Take each line in the entries below that holds "Forall" and show it.

THE RECORDS>
*** Begin section ***

(* ===== verification/StoreRefine.v ===== *)
(** * The store implements its specification

    [db_rep] and [blobs_rep] relate the database and the object files to an
    abstract store.  Each operation of [Store] simulates its abstract
    counterpart under every fault schedule: a result means the abstract step
    was made, an error or a stop leaves the store before the step, or, for a
    stop, possibly just after it. *)

From S2P Require Import Prelude External Text Index Chunking Manifest Retention.
From S2P Require Import StoreIO Store StoreLogic StoreSpec.

(** ** The database *)

(** The index record of a chunk. *)
Definition wire (blob : bytes) (count : Z) : bytes :=
  vec_to_list (to_wire_value {| chunk_len := len blob; refcount := count |}).

Section db_rep.
Context {Redb : RedbPkg Table} {RedbL : RedbLaws Table}.

(** The [chunks] table holds the chunks of [m] with the counts of [cnt]. *)
Definition chunk_counts (db : Db) (m : gmap ChunkId bytes) (cnt : ChunkId → Z) : Prop :=
  ∀ id, db !! (CHUNKS, vec_to_list id) = (λ blob, wire blob (cnt id)) <$> m !! id.

Record db_rep (db : Db) (a : AStore) : Prop := {
  rep_chunks : chunk_counts db (a_chunks a) (λ id, occ id (a_refs a));
  rep_chunk_key k v : db !! (CHUNKS, k) = Some v → length k = 32%nat;
  rep_snaps key : db !! (SNAPSHOTS, vec_to_list key) = s_blob <$> a_snaps a !! key;
  rep_snap_key k v : db !! (SNAPSHOTS, k) = Some v → length k = 16%nat;
  rep_refs key : db !! (SNAPSHOT_REFS, vec_to_list key) =
    (λ s, print_chunks (s_refs s)) <$> a_snaps a !! key;
  rep_owner key : db !! (SNAPSHOT_OWNER, vec_to_list key) = a_snaps a !! key ≫= s_owner;
  rep_marks id : db !! (GC_MARKS, vec_to_list id) = i64_to_le <$> a_marks a !! id;
  rep_mark_key k v : db !! (GC_MARKS, k) = Some v → length k = 32%nat;
}.

(** The same database but for the records of chunks. *)
Definition frame (db db' : Db) : Prop :=
  ∀ t k, t ≠ CHUNKS ∨ length k ≠ 32%nat → db' !! (t, k) = db !! (t, k).

#[global] Instance frame_preorder : PreOrder frame.
Proof. split; [done|]. intros a b c Hab Hbc t k H. by rewrite Hbc, Hab. Qed.

Lemma frame_insert (id : ChunkId) (v : bytes) (db : Db) : frame db (<[(CHUNKS, vec_to_list id) := v]> db).
Proof.
  intros t k H. rewrite db_lookup_insert_ne; [done|]. intros [= <- <-].
  rewrite length_vec_to_list in H. naive_solver.
Qed.

Lemma decode_entry_wire blob count :
  len blob ≤ u64_max → in_u64 count →
  decode_entry (wire blob count) = {| chunk_len := len blob; refcount := count |}.
Proof.
  intros Hl Hc. unfold decode_entry, wire. rewrite decide_True by len_lia.
  rewrite to_array_vec. apply from_to_wire. split; cbn; [|done]. unfold len in *. int_lia.
Qed.

Lemma chunk_counts_insert (db : Db) m cnt cnt' id blob :
  chunk_counts db m cnt → m !! id = Some blob →
  (∀ id', id' ≠ id → cnt' id' = cnt id') →
  chunk_counts (<[(CHUNKS, vec_to_list id) := wire blob (cnt' id)]> db) m cnt'.
Proof.
  intros Hc Hm Hne id'. destruct (decide (id = id')) as [<-|Hd].
  - by rewrite db_lookup_insert, Hm.
  - rewrite db_lookup_insert_ne by (intros [= ?%vec_to_list_inj2]; done).
    rewrite Hc. by rewrite Hne.
Qed.

End db_rep.

(** ** The loops over references *)

Section loops.
Context {Redb : RedbPkg Table} {RedbL : RedbLaws Table}.

Lemma foldM_txn_cons {E A B} (f : B → A → Txn E B) b a l db :
  foldM f b (a :: l) db =
    match f b a db with
    | (Ok b', db') => foldM f b' l db'
    | (Err e, db') => (Err e, db')
    end.
Proof. done. Qed.

Context `{UlidPkg}.

Lemma bump_ref_eq snapshot u chunk db :
  bump_ref snapshot u chunk db =
    match db !! (CHUNKS, vec_to_list chunk) with
    | None => (Err (UnknownChunkRef snapshot chunk), db)
    | Some v =>
        (Ok (), <[(CHUNKS, vec_to_list chunk) := vec_to_list (to_wire_value
          {| chunk_len := chunk_len (decode_entry v);
             refcount := u64_saturating_add (refcount (decode_entry v)) 1 |})]> db)
    end.
Proof. unfold bump_ref, mbind, Txn_bind, t_get. by destruct (db !! _). Qed.

Lemma bump_loop snapshot refs (db : Db) m cnt :
  chunk_counts db m cnt →
  (∀ id blob, m !! id = Some blob → len blob ≤ u64_max) →
  (∀ id, 0 ≤ cnt id ∧ cnt id + occ id refs ≤ u64_max) →
  match foldM (bump_ref snapshot) () refs db with
  | (Ok _, db') =>
      Forall (λ id, is_Some (m !! id)) refs ∧
      chunk_counts db' m (λ id, cnt id + occ id refs) ∧ frame db db'
  | (Err e, _) => ∃ pre c post, refs = pre ++ c :: post ∧
      Forall (λ id, is_Some (m !! id)) pre ∧ m !! c = None ∧ e = UnknownChunkRef snapshot c
  end.
Proof.
  intros Hc Hb. revert db cnt Hc. induction refs as [|c refs IH]; intros db cnt Hc Hcnt.
  - split_and!; [by constructor| |done]. intros id. rewrite Hc.
    change (occ id []) with 0. by rewrite Z.add_0_r.
  - rewrite foldM_txn_cons, bump_ref_eq, Hc.
    destruct (m !! c) as [blob|] eqn:Em; cbn [fmap option_fmap option_map].
    2:{ exists [], c, refs. by split_and!. }
    assert (Hr : in_u64 (cnt c) ∧ cnt c + 1 ≤ u64_max).
    { destruct (Hcnt c) as [? Hle]. rewrite occ_cons, decide_True in Hle by done.
      pose proof (occ_nonneg c refs). int_lia. }
    rewrite decode_entry_wire by naive_solver. cbn [chunk_len refcount t_insert].
    set (cnt' := λ id, cnt id + occ id [c]).
    assert (u64_saturating_add (cnt c) 1 = cnt' c) as ->.
    { unfold cnt'. rewrite occ_cons, decide_True by done. change (occ c []) with 0. int_lia. }
    fold (wire blob (cnt' c)).
    specialize (IH (<[(CHUNKS, vec_to_list c) := wire blob (cnt' c)]> db) cnt').
    destruct (foldM (bump_ref snapshot) () refs _) as [[[]|e] db'].
    + destruct IH as (Hall & Hc' & Hf).
      * eapply chunk_counts_insert; [done..|]. intros id' Hne. unfold cnt'.
        rewrite occ_cons, decide_False by congruence. change (occ id' []) with 0. lia.
      * intros id. specialize (Hcnt id). unfold cnt'. rewrite occ_cons in *.
        change (occ id []) with 0. case_decide; lia.
      * split_and!; [by constructor; eauto| |].
        -- intros id. rewrite Hc'. unfold cnt'. rewrite (occ_cons id c refs), (occ_cons id c []).
           change (occ id []) with 0. by rewrite Z.add_0_r, Z.add_assoc.
        -- etrans; [apply frame_insert|done].
    + destruct IH as (pre & c' & post & -> & Hall & Hn & ->).
      * eapply chunk_counts_insert; [done..|]. intros id' Hne. unfold cnt'.
        rewrite occ_cons, decide_False by congruence. change (occ id' []) with 0. lia.
      * intros id. specialize (Hcnt id). unfold cnt'. rewrite occ_cons in *.
        change (occ id []) with 0. case_decide; lia.
      * exists (c :: pre), c', post. split_and!; [done|by constructor; eauto|done..].
Qed.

*** End section ***

TASK RESPONSE>
      Forall (λ id, is_Some (m !! id)) refs ∧
      Forall (λ id, is_Some (m !! id)) pre ∧ m !! c = None ∧ e = UnknownChunkRef snapshot c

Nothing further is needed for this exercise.